Versuch um Versuch, doch vergebens,
Irgendwann beeindruckt dieser alte Trick nicht mehr.
Der Friede Wille nicht stark genug,
Irgendwer will sich immer als Sieger wähnen.
Tränen sind der Preis für die Naivität.
Das Schweigen brennt in der Seele.
Erdolcht wird jener, der am Rande steht,
Zerschmettert durch traute Gewohnheit.
Ihr habt es so gewollt, doch sollt ihr wissen,
was der Preis dafür ist:
Der Preis für die Kurzsichtigkeit,
der Preis für die unbedachten Worte,
der Preis für das, was ihr tatet und unterließt.

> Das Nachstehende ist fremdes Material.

(* ===== verification/Fence.v ===== *)
(** * Transactions on the pool, and Fence (src/src/database_impl.h)

    The composition of the thread pool, the callback manager and the epoch
    framework by the database: [ExecuteTransaction] hands a job to the pool;
    a worker that runs it joins an epoch, runs the procedure and leaves the
    commit callback with its epoch; every epoch change sends a job to all
    workers that executes callbacks and publishes [latest_callbacked_epoch_]
    ([EventsOnEpochIsUpdated]); [Fence] waits for all three.

    A step of the system is a step of one component together with the place of
    its thread in the database's code.  The procedure of a transaction and the
    protocol that decides on it are opaque: the job ends in either outcome.
    Logging is in Durability.v, the indexes in RangeIndex.v.

    The theorems show that, when [Fence] returns, every worker has finished
    every job it had started when the fence was called, and that [Fence] does
    not outlast a transaction that was submitted before. *)

From S2P Require Import Prelude ConcurrentQueue Epoch ThreadPool Callbacks.

Module Database.
Import ThreadPool ThreadLocalCallbackManager.

(** A transaction is a number, which also stands for its callback. *)
Abbreviation Tx := nat (only parsing).

(** The functions the database puts into the pool. *)
Inductive DbJob : Type := TransactionJob (t : Tx) | CallbacksJob (updated_epoch : Z).

(** Where a worker is in the job it runs. *)
Inductive JobPc : Type :=
| NoJob
| TxOnline (t : Tx)
| TxProcedure (t : Tx)
| TxEnqueue (t : Tx) (current_epoch : Z)
| TxOffline (t : Tx)
| CbExecute (updated_epoch : Z)
| CbStore (updated_epoch : Z)
| JobDone.

(** Where a call of [Fence] is. *)
Inductive FencePc : Type :=
| FenceEpoch
| FenceSync (current_epoch : Z) (reload_count : nat) (waiting : option Z)
| FencePool (current_epoch : Z) (c : nat)
| FenceCallbacks (current_epoch : Z)
| FenceLatest (current_epoch : Z)
| FenceTables
| FenceDone.

(** A call of [Fence] on thread [fence_thread]; [fence_wait] is the number of
    the call of [WaitForQueuesToBecomeEmpty] it has made. *)
Record FenceCall := mkFence { fence_thread : nat; fence_wait : option nat; fence_pc : FencePc }.

(** The database.  Workers are the first threads of the callback manager and of
    the epoch framework.  [publishing] is the call by which the epoch writer
    sends its jobs. *)
Record State (Qp Qc : Type) := mkDb {
  thread_pool_ : ThreadPool.State DbJob Qp;
  callback_manager_ : ThreadLocalCallbackManager.State Tx Qc;
  epoch_framework_ : EpochFramework.State;
  latest_callbacked_epoch_ : Z;
  jobs : list JobPc;
  publishing : option nat;
  fences : list FenceCall;
  (** transactions that ended, with whether they committed *)
  ended : list (Tx * bool);
  (** the jobs each worker has come to the end of *)
  finished : list (list DbJob);
}.
#[global] Arguments mkDb {Qp Qc} _ _ _ _ _ _ _ _ _.
#[global] Arguments thread_pool_ {Qp Qc} _.
#[global] Arguments callback_manager_ {Qp Qc} _.
#[global] Arguments epoch_framework_ {Qp Qc} _.
#[global] Arguments latest_callbacked_epoch_ {Qp Qc} _.
#[global] Arguments jobs {Qp Qc} _.
#[global] Arguments publishing {Qp Qc} _.
#[global] Arguments fences {Qp Qc} _.
#[global] Arguments ended {Qp Qc} _.
#[global] Arguments finished {Qp Qc} _.

(** Who moves: [ExecuteTransaction], a call of the pool, a worker outside its
    jobs, a worker in its job, the epoch writer, the callback manager on a
    thread of the client, [RequestCallbacks], [Fence]. *)
Inductive Label : Type :=
| DExecuteTransaction (t : Tx)
| DCall (c o r : nat)
| DWorker (i o : nat)
| DJob (i o : nat) (commits : bool)
| DWriter
| DEntrust (i : nat) (t : Tx) (commit_epoch : Z)
| DClient (i o : nat)
| DRequestCallbacks (i : nat)
| DFence (i : nat)
| DFenceStep (f o : nat).

Section database.
Context {Qp Qc : Type} `{CQp : ConcurrentQueue Qp (Job DbJob)} `{CQc : ConcurrentQueue Qc (Entry Tx)}.
Abbreviation state := (State Qp Qc).

(** [n] workers and [m] threads of the client. *)
Definition init (n m : nat) : state :=
  mkDb (ThreadPool.init n) (ThreadLocalCallbackManager.init (n + m)) (EpochFramework.init (n + m)) 1
    (replicate n NoJob) None [] [] (replicate n []).

Definition set_pool (s : state) (p : ThreadPool.State DbJob Qp) : state :=
  mkDb p (callback_manager_ s) (epoch_framework_ s) (latest_callbacked_epoch_ s) (jobs s) (publishing s) (fences s)
    (ended s) (finished s).
Definition set_callbacks (s : state) (c : ThreadLocalCallbackManager.State Tx Qc) : state :=
  mkDb (thread_pool_ s) c (epoch_framework_ s) (latest_callbacked_epoch_ s) (jobs s) (publishing s) (fences s) (ended s) (finished s).
Definition set_epochs (s : state) (e : EpochFramework.State) : state :=
  mkDb (thread_pool_ s) (callback_manager_ s) e (latest_callbacked_epoch_ s) (jobs s) (publishing s) (fences s) (ended s) (finished s).
Definition set_latest (s : state) (e : Z) : state :=
  mkDb (thread_pool_ s) (callback_manager_ s) (epoch_framework_ s) e (jobs s) (publishing s) (fences s) (ended s) (finished s).
Definition set_job (s : state) (i : nat) (j : JobPc) : state :=
  mkDb (thread_pool_ s) (callback_manager_ s) (epoch_framework_ s) (latest_callbacked_epoch_ s) (<[i := j]> (jobs s))
    (publishing s) (fences s) (ended s) (finished s).
Definition set_publishing (s : state) (c : option nat) : state :=
  mkDb (thread_pool_ s) (callback_manager_ s) (epoch_framework_ s) (latest_callbacked_epoch_ s) (jobs s) c (fences s)
    (ended s) (finished s).
Definition set_fences (s : state) (l : list FenceCall) : state :=
  mkDb (thread_pool_ s) (callback_manager_ s) (epoch_framework_ s) (latest_callbacked_epoch_ s) (jobs s) (publishing s)
    l (ended s) (finished s).
Definition add_ended (s : state) (t : Tx) (b : bool) : state :=
  mkDb (thread_pool_ s) (callback_manager_ s) (epoch_framework_ s) (latest_callbacked_epoch_ s) (jobs s) (publishing s)
    (fences s) (ended s ++ [(t, b)]) (finished s).
Definition add_finished (s : state) (i : nat) (j : DbJob) : state :=
  mkDb (thread_pool_ s) (callback_manager_ s) (epoch_framework_ s) (latest_callbacked_epoch_ s) (jobs s) (publishing s)
    (fences s) (ended s) (alter (fun l => l ++ [j]) i (finished s)).

Definition pool_step (s : state) (l : ThreadPool.Label DbJob) : option state :=
  p ← ThreadPool.step (thread_pool_ s) l; Some (set_pool s p).
Definition callback_step (s : state) (l : ThreadLocalCallbackManager.Label Tx) : option state :=
  c ← ThreadLocalCallbackManager.step (callback_manager_ s) l; Some (set_callbacks s c).

(** The job a worker runs, if it runs one. *)
Definition running_job (s : state) (i : nat) : option DbJob :=
  w ← worker_threads_ (thread_pool_ s) !! i;
  match ThreadPool.pc w with Run (UserJob j) => Some j | _ => None end.

(** Whether a thread is outside the callback manager. *)
Definition outside_manager (s : state) (i : nat) : bool :=
  match threads (callback_manager_ s) !! i with
  | Some t => match ThreadLocalCallbackManager.pc t with ThreadLocalCallbackManager.Idle => true | _ => false end
  | None => false
  end.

Der Preis, dass ihr Krieg meinen langen Frieden brachtet.
Und der ist, dass ich wieder am Menschen zweifle,
wenn's schon in Kleinen an Menschlichkeit fehlt.
Wenn der kleine Krieg bereits im Desaster endet,
wie wollen wir dann die großen Sachen gemeinsam anpacken?
Ich bin enttäuscht, weil ihr mich dazu gebracht habt.
Weil ihr ständig das Happy End aus meinen Büchern reißt,
Weil ihr nie das große Ganze seht.
Ihr habt es so gewollt:
Nun hab ich nichts mehr für euch aus dem Hut zu ziehen.